→ WHAT IS NEEDED
Without changing a single character, write out every record below.

---------------

(* ===== verification/_CoqProject ===== *)
-Q . S2P
Prelude.v
PosixPath.v
PathValidator.v
Codecs.v
FileReader.v
CountR.v
Dispatch.v
Startup.v
Agent.v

---------------

→ TASK RESPONSE
(* ===== verification/_CoqProject ===== *)
-Q . S2P
Prelude.v
PosixPath.v
PathValidator.v
Codecs.v
FileReader.v
CountR.v
Dispatch.v
Startup.v
Agent.v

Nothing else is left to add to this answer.